Pejabat: Remaja ‘affluenza’ hilang, ibunya ditahan di Meksiko
FILE- Foto file tak bertanggal yang disediakan oleh US Marshals Service ini menunjukkan Ethan Couch. Kantor kejaksaan Texas mengatakan pada Senin, 28 Desember 2015, bahwa pihak berwenang Meksiko telah menahan Couch, yang menghilang bersama ibunya setelah video muncul secara online yang menunjukkan bahwa ia mungkin telah melanggar masa percobaannya karena menyebabkan kecelakaan dalam keadaan mabuk yang menewaskan empat orang. (Layanan Marshals AS melalui AP, file) (Pers Terkait)
DALLAS – Pihak berwenang mengatakan seorang remaja Texas yang menjalani masa percobaan karena membunuh empat orang dalam kecelakaan sambil mengemudi dalam keadaan mabuk setelah mengajukan pembelaan “affluenza” ditahan di Meksiko, beberapa minggu setelah dia dan ibunya menghilang.
Kantor kejaksaan negara bagian Jalisco di Meksiko mengatakan dalam sebuah pernyataan bahwa agen-agennya telah bekerja sama dengan pihak berwenang AS sejak 26 Desember melalui konsulat AS di Guadalajara untuk mencari dan menangkap Ethan Couch yang berusia 18 tahun dan ibunya, Tonya Couch. Kantor tersebut mengatakan keduanya ditemukan dan ditahan pada Senin malam di lingkungan pantai resor Pasifik Puerto Vallarta.
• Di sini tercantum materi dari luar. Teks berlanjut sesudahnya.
Lemma on_touched_spec P seq : on_touched P = true -> wf seq -> touched seq = true -> P seq = true.
Proof.
  intros H W T. apply andb_true_iff in H as [H1 H2]. rewrite forallb_forall in H1, H2.
  assert (HP : forall prefix x, In prefix touched_prefixes -> 0x80 <= x <= 0xBF -> P (prefix ++ [x]) = true).
  { intros prefix x Hp Hx. apply H2 in Hp. rewrite forallb_forall in Hp. by apply Hp, in_plane. }
  unfold touched_prefixes in HP.
  apply wf_cases in W as [(a & -> & Ha)|[(a & b & -> & Ha & Hb)|
    [(a & b & d & -> & Ha & Hb & Hd)|(a & b & d & e & -> & Ha & Hb & Hd & He)]]];
    try apply second_octet_range in Hb; cbn [touched] in T;
    rewrite ?orb_true_iff, ?andb_true_iff, ?orb_true_iff, ?andb_true_iff, ?orb_true_iff, ?between_spec, ?Z.eqb_eq in T.
  - apply H1, in_all_below. lia.
  - apply (HP [a]); [|lia]. rewrite in_app_iff. left. apply (in_map (fun a => [a])), in_octets. lia.
  - apply (HP [a; b]); [|lia]. rewrite !in_app_iff.
    destruct T as [[[->| ->]|[-> T]]|[-> T]].
    + right. left. apply (in_map (fun b => [0xE1; b])), in_octets. lia.
    + right. right. left. apply (in_map (fun b => [0xE2; b])), in_octets. lia.
    + right. right. right. left. apply (in_map (fun b => [0xEA; b])), in_app_iff.
      destruct T as [[T|T]|T]; [left; apply in_octets; lia|subst; right; simpl; auto..].
    + right. right. right. right. left. apply (in_map (fun b => [0xEF; b])).
      destruct T as [[T|T]|T]; subst; simpl; auto.
  - apply (HP [a; b; d]); [|lia]. rewrite !in_app_iff. do 5 right. simpl.
    destruct T as [-> [[-> T]|[-> T]]]; [destruct T as [[[T|T]|T]|T]|destruct T as [T|T]]; subst; tauto.
Qed.

(** The other sequences stand for themselves. *)
Lemma slot_EA b : 0x80 <= b <= 0xBF -> (u8 (b - 0x99) <? 6) = between 0x99 b 0x9E.
Proof.
  intros H. assert (Hb : is_byte b) by (unfold is_byte; lia). clear H. apply eqb_prop. byte_eval b.
Qed.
Setelah ditahan, mereka diserahkan ke otoritas imigrasi Meksiko untuk dideportasi, kata pernyataan itu.
Kantor Kejaksaan Wilayah Tarrant juga mengatakan kepada media lokal bahwa keduanya telah ditangkap. Juru bicara kantor tersebut tidak dapat segera dihubungi oleh The Associated Press untuk memberikan komentar lebih lanjut.
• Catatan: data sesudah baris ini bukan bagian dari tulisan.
Definition LETTER_TREE : list Node :=
  [Null; Null; Null; Null; Null; Null; Null; Null; Null; Null; Null; Null; Null; Null; Null; Null;
   Null; Null; Null; Null; Null; Null; Null; Null; Null; Null; Null; Null; Null; Null; Null; Null;
   Null; Null; Null; Null; Null; Null; Null; Null; Null; Null; Null; Null; Null; Null; Null; Null;
   Null; Null; Null; Null; Null; Null; Null; Null; Null; Null; Null; Null; Null; Null; Null; Null;
   Null; Stop; Stop; Stop; Stop; Stop; Stop; Stop; Stop; Stop; Stop; Stop; Stop; Stop; Stop; Stop;
   Stop; Stop; Stop; Stop; Stop; Stop; Stop; Stop; Stop; Stop; Stop; Null; Null; Null; Null; Null;
   Null; Stop; Stop; Stop; Stop; Stop; Stop; Stop; Stop; Stop; Stop; Stop; Stop; Stop; Stop; Stop;
   Stop; Stop; Stop; Stop; Stop; Stop; Stop; Stop; Stop; Stop; Stop; Null; Null; Null; Null; Null;
   Null; Null; Null; Null; Null; Null; Null; Null; Null; Null; Null; Null; Null; Null; Null; Null;
   Null; Null; Null; Null; Null; Null; Null; Null; Null; Null; Null; Null; Null; Null; Null; Null;
   Null; Null; Null; Null; Null; Null; Null; Null; Null; Null; Null; Null; Null; Null; Null; Null;
   Null; Null; Null; Null; Null; Null; Null; Null; Null; Null; Null; Null; Null; Null; Null; Null;
   Null; Null; Leaf 0x0420040000000000; Leaf 0xFF7FFFFFFF7FFFFF; Leaf 0xFFFFFFFFFFFFFFFF;
   Leaf 0xFFFFFFFFFFFFFFFF; Leaf 0xFFFFFFFFFFFFFFFF; Leaf 0xFFFFFFFFFFFFFFFF;
   Leaf 0xFFFFFFFFFFFFFFFF; Leaf 0xFFFFFFFFFFFFFFFF; Leaf 0xFFFFFFFFFFFFFFFF;
   Leaf 0x0000501F0003FFC3; z; Leaf 0xBCDF000000000000; Leaf 0xFFFFFFFBFFFFD740;
   Leaf 0xFFBFFFFFFFFFFFFF; Leaf 0xFFFFFFFFFFFFFFFF; Leaf 0xFFFFFFFFFFFFFFFF;
   Leaf 0xFFFFFFFFFFFFFC03; Leaf 0xFFFFFFFFFFFFFFFF; Leaf 0xFFFEFFFFFFFFFFFF;
   Leaf 0xFFFFFFFE027FFFFF; Leaf 0x00000000000000FF; Leaf 0x000707FFFFFF0000;
   Leaf 0xFFFFFFFF00000000; Leaf 0xFFFEC000000007FF; Leaf 0xFFFFFFFFFFFFFFFF;
   Leaf 0x9C00C060002FFFFF; Leaf 0x0000FFFFFFFD0000; Leaf 0xFFFFFFFFFFFFE000;
   Leaf 0x0002003FFFFFFFFF; Leaf 0x043007FFFFFFFC00; Children NODE_E0; Children NODE_E1;
   Children NODE_E2; Children NODE_E3; Children NODE_E4; Stop; Stop; Stop; Stop; Children NODE_E9;
   Children NODE_EA; Stop; Stop; Children NODE_ED; Null; Children NODE_EF; Children NODE_F0; Null;
   Null; Null; Null; Null; Null; Null; Null; Null; Null; Null; Null; Null; Null; Null].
Pihak berwenang mulai mencari pasangan tersebut setelah Ethan Couch gagal menepati janji wajib dengan petugas masa percobaannya pada 10 Desember, sehingga pihak berwenang mengeluarkan surat perintah penangkapan yang setara dengan remaja.
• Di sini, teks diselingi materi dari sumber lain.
(* ===== verification/LowerLetterTree.v ===== *)
(** * The tree of the lower case letters

    The data of [String/UTF8IsLowerLetter.cpp].  A node is the list of its 64 arcs, and the
    tree the list of the 256 nodes for a first octet. *)
From S2P Require Import Utf8Category.
From Stdlib Require Import ZArith List.
Import ListNotations.
Local Open Scope Z_scope.

#[local] Abbreviation z := (Leaf 0x0000000000000000).

Definition NODE_E1 : list Node :=
  [z; z; z; z; z; z; z; z; z; z; z; z; z; z; z; Leaf 0x3F00000000000000; z; z; z; z; z; z; z; z;
   z; z; z; z; z; z; z; z; z; z; z; z; z; z; z; z; z; z; z; z; z; z; z; z; z; z; z; z;
   Leaf 0x00000FFFFFFFFFFF; Leaf 0xFEFFF80000000000; Leaf 0x0000000007FFFFFF; z;
   Leaf 0xAAAAAAAAAAAAAAAA; Leaf 0xAAAAAAAAAAAAAAAA; Leaf 0xAAAAAAAABFEAAAAA;
   Leaf 0xAAAAAAAAAAAAAAAA; Leaf 0x00FF00FF003F00FF; Leaf 0x3FFF00FF00FF003F;
   Leaf 0x40DF00FF00FF00FF; Leaf 0x00DC00FF00CF00DC].

Definition NODE_E2 : list Node :=
  [z; z; z; z; Leaf 0x321080000008C400; Leaf 0x00000000000043C0; Leaf 0x0000000000000010; z; z; z;
   z; z; z; z; z; z; z; z; z; z; z; z; z; z; z; z; z; z; z; z; z; z; z; z; z; z; z; z; z; z; z; z;
   z; z; z; z; z; z; Leaf 0xFFFF000000000000; Leaf 0x0FDA15627FFFFFFF; Leaf 0xAAAAAAAAAAAAAAAA;
   Leaf 0x0008501AAAAAAAAA; Leaf 0x000020BFFFFFFFFF; z; z; z; z; z; z; z; z; z; z; z].

Definition NODE_EA : list Node :=
  [z; z; z; z; z; z; z; z; z; z; z; z; z; z; z; z; z; z; z; z; z; z; z; z; z;
   Leaf 0x00002AAAAAAAAAAA; Leaf 0x000000000AAAAAAA; z; Leaf 0xAAABAAA800000000;
   Leaf 0x95FEAAAAAAAAAAAA; Leaf 0x00A002AAAABA50AA; Leaf 0x0400000000000000; z; z; z; z; z; z; z;
   z; z; z; z; z; Leaf 0xFFFF000000000000; Leaf 0xFFFF003F07FFFFFF; Leaf 0xFFFFFFFFFFFFFFFF; z; z;
   z; z; z; z; z; z; z; z; z; z; z; z; z; z; z].

Definition NODE_EF : list Node :=
  [z; z; z; z; z; z; z; z; z; z; z; z; z; z; z; z; z; z; z; z; z; z; z; z; z; z; z; z; z; z; z; z;
   z; z; z; z; z; z; z; z; z; z; z; z; Leaf 0x0000000000F8007F; z; z; z; z; z; z; z; z; z; z; z;
   z; z; z; z; z; Leaf 0x0000000007FFFFFE; z; z].

Definition NODE_F0_90 : list Node :=
  [z; z; z; z; z; z; z; z; z; z; z; z; z; z; z; z; Leaf 0xFFFFFF0000000000;
   Leaf 0x000000000000FFFF; z; z; z; z; z; z; z; z; z; z; z; z; z; z; z; z; z; z; z; z; z; z; z;
   z; z; z; z; z; z; z; z; z; z; Leaf 0x0007FFFFFFFFFFFF; z; z; z; z; z; z; z; z; z; z; z; z].

Definition NODE_F0_91 : list Node :=
  [z; z; z; z; z; z; z; z; z; z; z; z; z; z; z; z; z; z; z; z; z; z; z; z; z; z; z; z; z; z; z; z;
   z; z; z; Leaf 0x00000000FFFFFFFF; z; z; z; z; z; z; z; z; z; z; z; z; z; z; z; z; z; z; z; z;
   z; z; z; z; z; z; z; z].

Definition NODE_F0_9D : list Node :=
  [z; z; z; z; z; z; z; z; z; z; z; z; z; z; z; z; Leaf 0x000FFFFFFC000000;
   Leaf 0x000000FFFFDFC000; Leaf 0xEBC000000FFFFFFC; Leaf 0xFFFFFC000000FFEF;
   Leaf 0x00FFFFFFC000000F; Leaf 0x00000FFFFFFC0000; Leaf 0xFC000000FFFFFFC0;
   Leaf 0xFFFFC000000FFFFF; Leaf 0x0FFFFFFC000000FF; Leaf 0x0000FFFFFFC00000;
   Leaf 0x0000003FFFFFFC00; Leaf 0xF0000003F7FFFFFC; Leaf 0xFFC000000FDFFFFF;
   Leaf 0xFFFF0000003F7FFF; Leaf 0xFFFFFC000000FDFF; Leaf 0x0000000000000BF7; z; z; z; z; z; z; z;
   z; z; z; z; z; z; z; z; z; z; z; z; z; z; z; z; z; z; z; z; z; z; z; z; z].

Definition NODE_F0 : list Node :=
  [Null; Null; Null; Null; Null; Null; Null; Null; Null; Null; Null; Null; Null; Null; Null; Null;
   Children NODE_F0_90; Children NODE_F0_91; Null; Null; Null; Null; Null; Null; Null; Null; Null;
   Null; Null; Children NODE_F0_9D; Null; Null; Null; Null; Null; Null; Null; Null; Null; Null;
   Null; Null; Null; Null; Null; Null; Null; Null; Null; Null; Null; Null; Null; Null; Null; Null;
   Null; Null; Null; Null; Null; Null; Null; Null].

Definition LETTER_LOWER_TREE : list Node :=
  [Null; Null; Null; Null; Null; Null; Null; Null; Null; Null; Null; Null; Null; Null; Null; Null;
   Null; Null; Null; Null; Null; Null; Null; Null; Null; Null; Null; Null; Null; Null; Null; Null;
   Null; Null; Null; Null; Null; Null; Null; Null; Null; Null; Null; Null; Null; Null; Null; Null;
   Null; Null; Null; Null; Null; Null; Null; Null; Null; Null; Null; Null; Null; Null; Null; Null;
   Null; Null; Null; Null; Null; Null; Null; Null; Null; Null; Null; Null; Null; Null; Null; Null;
   Null; Null; Null; Null; Null; Null; Null; Null; Null; Null; Null; Null; Null; Null; Null; Null;
   Null; Stop; Stop; Stop; Stop; Stop; Stop; Stop; Stop; Stop; Stop; Stop; Stop; Stop; Stop; Stop;
   Stop; Stop; Stop; Stop; Stop; Stop; Stop; Stop; Stop; Stop; Stop; Null; Null; Null; Null; Null;
   Null; Null; Null; Null; Null; Null; Null; Null; Null; Null; Null; Null; Null; Null; Null; Null;
   Null; Null; Null; Null; Null; Null; Null; Null; Null; Null; Null; Null; Null; Null; Null; Null;
   Null; Null; Null; Null; Null; Null; Null; Null; Null; Null; Null; Null; Null; Null; Null; Null;
   Null; Null; Null; Null; Null; Null; Null; Null; Null; Null; Null; Null; Null; Null; Null; Null;
   Null; Null; Leaf 0x0020000000000000; Leaf 0xFF7FFFFF80000000; Leaf 0x55AAAAAAAAAAAAAA;
   Leaf 0xD4AAAAAAAAAAAB55; Leaf 0xE6512D2A4E243129; Leaf 0xAA29AAAAB5555240;
   Leaf 0x93FAAAAAAAAAAAAA; Leaf 0xFFFFFFFFFFFFAA85; Leaf 0x0000FFFFFFEFFFFF; z; z;
   Leaf 0x388A000000000000; Leaf 0xFFFFF00000010000; Leaf 0x192FAAAAAAE37FFF;
   Leaf 0xFFFF000000000000; Leaf 0xAAAAAAAAFFFFFFFF; Leaf 0xAAAAAAAAAAAAA802;
   Leaf 0xAAAAAAAAAAAAD554; Leaf 0x0000AAAAAAAAAAAA; Leaf 0xFFFFFFFE00000000;
   Leaf 0x00000000000000FF; z; z; z; z; z; z; z; z; z; Null; Children NODE_E1; Children NODE_E2;
   Null; Null; Null; Null; Null; Null; Null; Children NODE_EA; Null; Null; Null; Null;
   Children NODE_EF; Children NODE_F0; Null; Null; Null; Null; Null; Null; Null; Null; Null; Null;
   Null; Null; Null; Null; Null].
Sheriff Tarrant County Dee Anderson mengatakan dia yakin pasangan itu melarikan diri pada akhir November setelah muncul video yang menunjukkan Couch di sebuah pesta di mana orang-orang sedang minum-minum. Jika kedapatan mabuk, masa percobaan Couch bisa dicabut dan dia bisa menghadapi hukuman 10 tahun penjara.
Juru bicara Departemen Sheriff Tarrant County menolak mengatakan apakah Tonya Couch menghadapi tuntutan apa pun.
Belum ada komentar langsung pada Senin malam dari US Marshals Service, yang menerbitkan poster buronan yang menjanjikan hadiah hingga $5.000 untuk informasi yang mengarah pada keberadaan dan penangkapan Couch.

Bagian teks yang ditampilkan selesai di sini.